RECORDS FOR THE TASK -
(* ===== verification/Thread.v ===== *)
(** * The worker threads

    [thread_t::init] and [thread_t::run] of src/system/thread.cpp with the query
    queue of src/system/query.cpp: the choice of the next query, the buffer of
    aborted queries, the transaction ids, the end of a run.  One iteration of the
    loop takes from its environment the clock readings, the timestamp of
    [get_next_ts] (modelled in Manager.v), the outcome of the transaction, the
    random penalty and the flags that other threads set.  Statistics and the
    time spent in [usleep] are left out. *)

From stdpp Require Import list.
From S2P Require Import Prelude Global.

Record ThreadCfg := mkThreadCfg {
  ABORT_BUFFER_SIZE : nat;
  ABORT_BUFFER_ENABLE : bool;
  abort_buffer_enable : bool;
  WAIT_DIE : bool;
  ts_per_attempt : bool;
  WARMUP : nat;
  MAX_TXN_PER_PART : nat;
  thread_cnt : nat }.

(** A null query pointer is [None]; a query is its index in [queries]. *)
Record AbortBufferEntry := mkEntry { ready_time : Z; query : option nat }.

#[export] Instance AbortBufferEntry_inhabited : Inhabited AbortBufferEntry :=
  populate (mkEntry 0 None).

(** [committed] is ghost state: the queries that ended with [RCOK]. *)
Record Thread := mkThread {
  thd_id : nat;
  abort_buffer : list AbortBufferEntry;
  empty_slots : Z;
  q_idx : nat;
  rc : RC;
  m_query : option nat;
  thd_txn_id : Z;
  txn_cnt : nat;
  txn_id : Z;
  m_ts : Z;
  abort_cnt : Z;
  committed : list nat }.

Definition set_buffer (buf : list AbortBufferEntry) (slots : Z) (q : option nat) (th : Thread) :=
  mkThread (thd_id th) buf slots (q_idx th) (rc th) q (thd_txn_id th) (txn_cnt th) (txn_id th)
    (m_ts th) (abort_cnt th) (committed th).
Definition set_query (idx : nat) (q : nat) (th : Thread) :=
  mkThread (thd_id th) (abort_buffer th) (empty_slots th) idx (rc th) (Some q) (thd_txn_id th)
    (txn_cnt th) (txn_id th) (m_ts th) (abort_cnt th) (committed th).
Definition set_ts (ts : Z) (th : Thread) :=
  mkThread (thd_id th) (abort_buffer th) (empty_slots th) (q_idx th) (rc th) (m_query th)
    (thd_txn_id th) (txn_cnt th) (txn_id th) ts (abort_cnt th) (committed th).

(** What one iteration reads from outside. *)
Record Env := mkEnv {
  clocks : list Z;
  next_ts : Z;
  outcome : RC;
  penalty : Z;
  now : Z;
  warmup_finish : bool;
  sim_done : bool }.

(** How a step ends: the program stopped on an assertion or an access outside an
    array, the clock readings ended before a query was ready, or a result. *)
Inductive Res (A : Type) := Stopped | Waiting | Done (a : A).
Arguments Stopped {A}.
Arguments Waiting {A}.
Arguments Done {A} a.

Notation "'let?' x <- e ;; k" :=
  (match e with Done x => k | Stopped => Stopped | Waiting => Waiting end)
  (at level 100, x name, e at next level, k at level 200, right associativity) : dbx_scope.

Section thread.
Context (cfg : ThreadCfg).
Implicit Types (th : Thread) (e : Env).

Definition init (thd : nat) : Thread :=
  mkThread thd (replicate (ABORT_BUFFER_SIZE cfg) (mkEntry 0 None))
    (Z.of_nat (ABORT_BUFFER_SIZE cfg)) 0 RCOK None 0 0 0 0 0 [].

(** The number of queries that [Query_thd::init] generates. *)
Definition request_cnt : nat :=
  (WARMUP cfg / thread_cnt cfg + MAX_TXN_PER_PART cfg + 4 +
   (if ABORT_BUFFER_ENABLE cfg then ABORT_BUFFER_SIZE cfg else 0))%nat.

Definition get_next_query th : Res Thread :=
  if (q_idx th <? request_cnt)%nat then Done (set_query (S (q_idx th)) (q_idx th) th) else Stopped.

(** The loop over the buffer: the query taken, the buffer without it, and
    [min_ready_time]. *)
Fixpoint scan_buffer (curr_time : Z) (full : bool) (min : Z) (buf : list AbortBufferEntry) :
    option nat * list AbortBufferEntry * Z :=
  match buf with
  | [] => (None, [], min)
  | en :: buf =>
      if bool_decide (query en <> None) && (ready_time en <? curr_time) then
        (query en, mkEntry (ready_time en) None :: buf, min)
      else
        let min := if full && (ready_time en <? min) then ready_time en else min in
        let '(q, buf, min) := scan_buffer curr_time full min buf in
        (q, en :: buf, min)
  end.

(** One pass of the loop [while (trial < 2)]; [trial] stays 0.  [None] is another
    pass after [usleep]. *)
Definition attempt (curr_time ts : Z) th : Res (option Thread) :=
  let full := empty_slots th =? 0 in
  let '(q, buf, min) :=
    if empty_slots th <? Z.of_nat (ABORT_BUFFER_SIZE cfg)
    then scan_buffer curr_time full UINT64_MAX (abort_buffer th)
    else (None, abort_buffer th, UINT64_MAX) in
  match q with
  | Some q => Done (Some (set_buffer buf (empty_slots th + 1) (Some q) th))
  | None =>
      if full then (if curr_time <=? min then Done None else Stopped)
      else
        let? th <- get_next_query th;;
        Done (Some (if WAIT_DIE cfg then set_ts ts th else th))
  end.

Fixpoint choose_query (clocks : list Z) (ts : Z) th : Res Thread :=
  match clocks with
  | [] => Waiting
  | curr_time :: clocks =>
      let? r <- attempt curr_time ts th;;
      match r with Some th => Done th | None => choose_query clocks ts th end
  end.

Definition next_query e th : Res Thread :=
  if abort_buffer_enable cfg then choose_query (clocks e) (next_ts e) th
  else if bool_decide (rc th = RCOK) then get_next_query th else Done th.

PROBLEM TO SOLVE - All of the records go in your answer, copied exactly.

RESULT OF THE EXERCISE -
(* ===== verification/Thread.v ===== *)
(** * The worker threads

    [thread_t::init] and [thread_t::run] of src/system/thread.cpp with the query
    queue of src/system/query.cpp: the choice of the next query, the buffer of
    aborted queries, the transaction ids, the end of a run.  One iteration of the
    loop takes from its environment the clock readings, the timestamp of
    [get_next_ts] (modelled in Manager.v), the outcome of the transaction, the
    random penalty and the flags that other threads set.  Statistics and the
    time spent in [usleep] are left out. *)

From stdpp Require Import list.
From S2P Require Import Prelude Global.

Record ThreadCfg := mkThreadCfg {
  ABORT_BUFFER_SIZE : nat;
  ABORT_BUFFER_ENABLE : bool;
  abort_buffer_enable : bool;
  WAIT_DIE : bool;
  ts_per_attempt : bool;
  WARMUP : nat;
  MAX_TXN_PER_PART : nat;
  thread_cnt : nat }.

(** A null query pointer is [None]; a query is its index in [queries]. *)
Record AbortBufferEntry := mkEntry { ready_time : Z; query : option nat }.

#[export] Instance AbortBufferEntry_inhabited : Inhabited AbortBufferEntry :=
  populate (mkEntry 0 None).

(** [committed] is ghost state: the queries that ended with [RCOK]. *)
Record Thread := mkThread {
  thd_id : nat;
  abort_buffer : list AbortBufferEntry;
  empty_slots : Z;
  q_idx : nat;
  rc : RC;
  m_query : option nat;
  thd_txn_id : Z;
  txn_cnt : nat;
  txn_id : Z;
  m_ts : Z;
  abort_cnt : Z;
  committed : list nat }.

Definition set_buffer (buf : list AbortBufferEntry) (slots : Z) (q : option nat) (th : Thread) :=
  mkThread (thd_id th) buf slots (q_idx th) (rc th) q (thd_txn_id th) (txn_cnt th) (txn_id th)
    (m_ts th) (abort_cnt th) (committed th).
Definition set_query (idx : nat) (q : nat) (th : Thread) :=
  mkThread (thd_id th) (abort_buffer th) (empty_slots th) idx (rc th) (Some q) (thd_txn_id th)
    (txn_cnt th) (txn_id th) (m_ts th) (abort_cnt th) (committed th).
Definition set_ts (ts : Z) (th : Thread) :=
  mkThread (thd_id th) (abort_buffer th) (empty_slots th) (q_idx th) (rc th) (m_query th)
    (thd_txn_id th) (txn_cnt th) (txn_id th) ts (abort_cnt th) (committed th).

(** What one iteration reads from outside. *)
Record Env := mkEnv {
  clocks : list Z;
  next_ts : Z;
  outcome : RC;
  penalty : Z;
  now : Z;
  warmup_finish : bool;
  sim_done : bool }.

(** How a step ends: the program stopped on an assertion or an access outside an
    array, the clock readings ended before a query was ready, or a result. *)
Inductive Res (A : Type) := Stopped | Waiting | Done (a : A).
Arguments Stopped {A}.
Arguments Waiting {A}.
Arguments Done {A} a.

Notation "'let?' x <- e ;; k" :=
  (match e with Done x => k | Stopped => Stopped | Waiting => Waiting end)
  (at level 100, x name, e at next level, k at level 200, right associativity) : dbx_scope.

Section thread.
Context (cfg : ThreadCfg).
Implicit Types (th : Thread) (e : Env).

Definition init (thd : nat) : Thread :=
  mkThread thd (replicate (ABORT_BUFFER_SIZE cfg) (mkEntry 0 None))
    (Z.of_nat (ABORT_BUFFER_SIZE cfg)) 0 RCOK None 0 0 0 0 0 [].

(** The number of queries that [Query_thd::init] generates. *)
Definition request_cnt : nat :=
  (WARMUP cfg / thread_cnt cfg + MAX_TXN_PER_PART cfg + 4 +
   (if ABORT_BUFFER_ENABLE cfg then ABORT_BUFFER_SIZE cfg else 0))%nat.

Definition get_next_query th : Res Thread :=
  if (q_idx th <? request_cnt)%nat then Done (set_query (S (q_idx th)) (q_idx th) th) else Stopped.

(** The loop over the buffer: the query taken, the buffer without it, and
    [min_ready_time]. *)
Fixpoint scan_buffer (curr_time : Z) (full : bool) (min : Z) (buf : list AbortBufferEntry) :
    option nat * list AbortBufferEntry * Z :=
  match buf with
  | [] => (None, [], min)
  | en :: buf =>
      if bool_decide (query en <> None) && (ready_time en <? curr_time) then
        (query en, mkEntry (ready_time en) None :: buf, min)
      else
        let min := if full && (ready_time en <? min) then ready_time en else min in
        let '(q, buf, min) := scan_buffer curr_time full min buf in
        (q, en :: buf, min)
  end.

(** One pass of the loop [while (trial < 2)]; [trial] stays 0.  [None] is another
    pass after [usleep]. *)
Definition attempt (curr_time ts : Z) th : Res (option Thread) :=
  let full := empty_slots th =? 0 in
  let '(q, buf, min) :=
    if empty_slots th <? Z.of_nat (ABORT_BUFFER_SIZE cfg)
    then scan_buffer curr_time full UINT64_MAX (abort_buffer th)
    else (None, abort_buffer th, UINT64_MAX) in
  match q with
  | Some q => Done (Some (set_buffer buf (empty_slots th + 1) (Some q) th))
  | None =>
      if full then (if curr_time <=? min then Done None else Stopped)
      else
        let? th <- get_next_query th;;
        Done (Some (if WAIT_DIE cfg then set_ts ts th else th))
  end.

Fixpoint choose_query (clocks : list Z) (ts : Z) th : Res Thread :=
  match clocks with
  | [] => Waiting
  | curr_time :: clocks =>
      let? r <- attempt curr_time ts th;;
      match r with Some th => Done th | None => choose_query clocks ts th end
  end.

Definition next_query e th : Res Thread :=
  if abort_buffer_enable cfg then choose_query (clocks e) (next_ts e) th
  else if bool_decide (rc th = RCOK) then get_next_query th else Done th.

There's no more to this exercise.